Tuesday, June 19, 2012

Who am I anyway?

If I were a normal, sane person I would have started with this. Anywho, it's been a while, and it's somewhat likely that whoever's managed to find this blog (that I haven't told anyone about, for some reason) doesn't actually know what I do any more. I'm assuming anyone still on the RSS remembers vaguely who I am.

Surprisingly, instead of a Stanford student I'm an alumnus. I graduated in 2009 with a degree in Physics. I halfheartedly applied to grad schools, thinking that that's what Physics students DO, but I didn't really want to go. (At some point Bob Laughlin asked me if I intended to go to grad school, and told me that I clearly didn't want to.
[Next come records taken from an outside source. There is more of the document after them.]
(** A transfer request that cannot be decoded makes the handler test an
    uninitialised variable, and one that writes for an unknown caller makes it
    synchronise a null pointer, unless the storage is read only. *)
Theorem rmtfs_iovec_faults {W : Type} `{OsLaws W} (st : rmtfs W) pkt tail stk req ret txn :
  decode_req pkt tail sizeof_iovec_req QMI_RMTFS_RW_IOVEC rmtfs_iovec_req_ei = Done (req, ret, txn) ->
  (ret < 0 -> rmtfs_iovec st pkt tail stk = Fault Uninitialised) /\
  (forall c d n, 0 <= ret -> read_u32 req 0 = Done c -> read_u8 req 4 = Done d -> read_u64 req 8 = Done n ->
     storage_get (rs_storage st) (qp_node pkt) (s32 c) = Done None -> d <> 0 ->
     storage_read_only (rs_storage st) = false ->
     rmtfs_iovec st pkt tail stk = Fault NullPointer).
Proof.
  intros Hdec. unfold rmtfs_iovec. rewrite Hdec. run. split.
  - intros Hret. rewrite (proj2 (Z.ltb_lt _ _)) by done. done.
  - intros c d n Hret Hc Hd Hn Hg Hw Hro. rewrite (proj2 (Z.ltb_ge _ _)) by done.
    rewrite Hc, Hd, Hn. run. rewrite Hg. run. rewrite (proj2 (Z.eqb_neq _ _)) by done. cbn [negb]. run.
    unfold storage_sync. rewrite Hro. done.
Qed.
It was weird, I didn't realize that yet, and he didn't really seem like he'd be that perceptive. I guess after some number of years doing this a person will pick up the types that won't do well...)

Well I didn't get in anywhere, probably because I spent about 0 effort on essays, studying for GREs, or any of it. I wasn't actually all that disappointed, because thinking about doing grad school, about being poor forever, and about having to leave the bay area made me realize it was stupid.
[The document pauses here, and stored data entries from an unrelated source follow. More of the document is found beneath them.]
Lemma bracket_length : zlen buf = Z.of_nat (S n).
Proof. unfold zlen, buf. by rewrite length_replicate. Qed.
Lemma bracket_sees st : 0 <= pos st < zlen buf -> exists u, sees buf st (91 :: u).
Proof.
  intros Hp. assert (E : drop (Z.to_nat (pos st)) buf = replicate (S n - Z.to_nat (pos st)) 91).
  { unfold buf. apply drop_replicate. }
  unfold zlen, buf in Hp. rewrite length_replicate in Hp.
  destruct (S n - Z.to_nat (pos st))%nat as [|k] eqn:Ek; [lia|]. exists (replicate k 91).
  split; [unfold zlen, buf; rewrite length_replicate; lia|done].
Qed.

Lemma bracket_skip st : 0 <= pos st <= zlen buf ->
  exists st', json_skip_whitespace buf st = Done st' /\ 0 <= pos st' < zlen buf.
Proof.
  intros Hp. destruct (decide (pos st = zlen buf)) as [Ee|Hne].
  - unfold json_skip_whitespace. cbn [skip_loop]. rewrite input_end.
    + run. eexists. split; [done|]. change (pos (unput st)) with (pos st - 1). rewrite bracket_length in *. lia.
    + split; [done|]. apply drop_ge. unfold zlen in Ee. lia.
  - destruct (bracket_sees st) as [u Hu]; [lia|].
    destruct (skip_sees buf st [] 91 u Hu ws_nil eq_refl) as (st' & E & Hs). exists st'. split; [done|].
    destruct Hs as [Hp' Hr]. split; [lia|]. apply (f_equal length) in Hr. rewrite length_drop in Hr. cbn [length] in Hr.
    unfold zlen in *. lia.
Qed.

Lemma brackets_diverge fuel st : 0 <= pos st <= zlen buf -> json_parse_value buf always fuel st = OutOfFuel.
Proof.
  revert st. induction fuel as [|fuel IH]; intros st Hp; [done|]. cbn [json_parse_value].
  destruct (bracket_skip st Hp) as (st1 & -> & Hp1). run. destruct (bracket_sees st1 Hp1) as [u Hu].
  unfold or_else at 1. rewrite (object_no _ _ _ _ _ _ _ Hu) by done. run. unfold or_else at 1, json_parse_array.
  destruct (input_sees _ _ _ _ Hu) as [-> Hn]. run. cbn [negb Z.eqb Pos.eqb].
  destruct fuel as [|fuel]; [done|]. cbn [array_loop calloc always negb].
  rewrite IH; [done|]. cbn [pos next set_pos]. lia.
Qed.
End Brackets.

(** An input that ends in opening brackets is read for ever: at the end of the
    input [unput] moves back onto the last bracket, which is then read again as the
    beginning of one more nested array, whatever recursion depth is allowed. *)
Theorem json_parse_open_bracket_diverges n fuel : parse_root (replicate (S n) 91) always fuel = OutOfFuel.
Proof.
  unfold parse_root. cbn [calloc always negb]. rewrite brackets_diverge; [done|].
  cbn [pos]. rewrite bracket_length. lia.
Qed.

(** Further texts that are not in the grammar: the empty input is read before its
    first byte; the last letter of a keyword, and everything behind the value, are
    not looked at; empty arrays are refused; a string of more than 127 bytes loses
    one byte where it is cut. *)
Example json_empty_input : parse_bytes [] = OutOfFuel /\ parse_root [] always 2 = Fault OutOfBounds.
Proof. split; vm_compute; reflexivity. Qed.
Example json_sloppy_keyword :
  forallb (fun c => match parse_bytes (cstr "tru" ++ [Z.of_nat c]) with Done (Some JTrue) => true | _ => false end)
    (seq 1 255) = true /\
  parse_bytes (cstr "true, but") = Done (Some JTrue).
Proof. split; vm_compute; reflexivity. Qed.
Example json_empty_array : parse_bytes (cstr "[]") = Done None /\ parse_bytes (cstr "[ ]") = Done None.
Proof. split; vm_compute; reflexivity. Qed.
Example json_long_string :
  parse_bytes (quoted (replicate 127 65 ++ [66])) = Done (Some (JString (Some (replicate 127 65)))).
Proof. vm_compute. reflexivity. Qed.

(** ** Witnesses *)

Definition demo_value : json :=
  JObject [(Some (cstr "a"), JArray [JNumber 12; JNull]); (Some (cstr "b"), JString (Some (cstr "x")))].
Lemma demo_printable : printable demo_value.
Proof.
  assert (K : forall s, (length s <= 127)%nat -> forallb (fun b => negb (b =? 0) && negb (b =? 34)) s = true -> str_ok s).
  { intros s Hl Hs. split; [done|]. apply Forall_forall. intros b Hb%list_elem_of_In. rewrite forallb_forall in Hs.
    specialize (Hs b Hb). reflect_bools. done. }
  apply pr_object; [apply K; [cbn; lia|done]| |].
  - apply pr_array; [apply pr_number; lia|]. constructor; [apply pr_null|constructor].
  - constructor; [|constructor]. split; [eexists; split; [done|apply K; [cbn; lia|done]]|].
    apply pr_string. apply K; [cbn; lia|done].
Qed.

Lemma json_print_parse_witness :
  printable demo_value /\ parse_root (print demo_value) always (length (print demo_value)) = Done (Some demo_value).
Proof. split; [exact demo_printable|]. exact (json_print_parse demo_value demo_printable). Defined.

Lemma json_parse_grammar_witness :
  parse_root ([32] ++ cstr "[1 ,true]" ++ [10]) always 9 = Done (Some (JArray [JNumber 1; JTrue])) /\
  (Forall (fun b => b <> 0) ([32] ++ cstr "[1 ,true]" ++ [10]) -> forall junk,
     json_parse 9 (([32] ++ cstr "[1 ,true]" ++ [10]) ++ 0 :: junk) always = Done (Some (JArray [JNumber 1; JTrue]))).
Proof.
  apply json_parse_grammar.
  - done.
  - apply (jt_array _ ([] ++ [49] ++ [32] ++ 44 :: [] ++ cstr "true" ++ [])). apply ji_cons.
    + constructor.
    + apply (jt_number [49]). split; [by constructor|cbn; lia].
    + by constructor.
    + apply (ji_one JTrue [] _ []); [constructor|apply jt_true|constructor].
  - by constructor.
  - by constructor.
  - cbn. lia.
Defined.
The thing was, this was April 2009. Employment prospects, even in the bay area, were not that great. I signed up to counsel for a summer camp I had done before, figuring it would give me time to find a job (plus it was lots of fun). I spent a lot of time scouring job sites, but the only positions for physicists were as quants, an area which had, shall we say, contracted somewhat.

The funny thing was, the answer was in front of me the whole time. I had been working with a new alpha counting instrument, the UltraLo-1800, made by a company called XIA. It was a new product for them, we were beta testers, and so they'd need more hands for testing/production. The fit was basically perfect, so they hired me. I started a few weeks after the camp ended.

So since then I've worked at XIA. My official title is "Junior Staff Scientist" (although I'm sanguine that will be changing somewhat soon). I call myself a nuclear physicist to be somewhat humorous, radioactive decay instrumentation is nuclear physics, but not really what people expect by that. We're close to actually producing the counters for general sale, going on 3 years later (siiiiigh). I also do lots of other things, like mechanical design (somehow I walked in as the most experienced mechanical engineer there, what with the 2 semesters of CAD I took in high school). I've gotten much more proficient at scripting, mostly in Ruby. I'm still terrible, but a lot less terrible than before. Also various other things, you learn a lot about general "dealing with shit" when you have a full-time job as a scientist/engineer.

I can go into the actual physics of the UltraLo if anyone cares, maybe I'll do that at some point.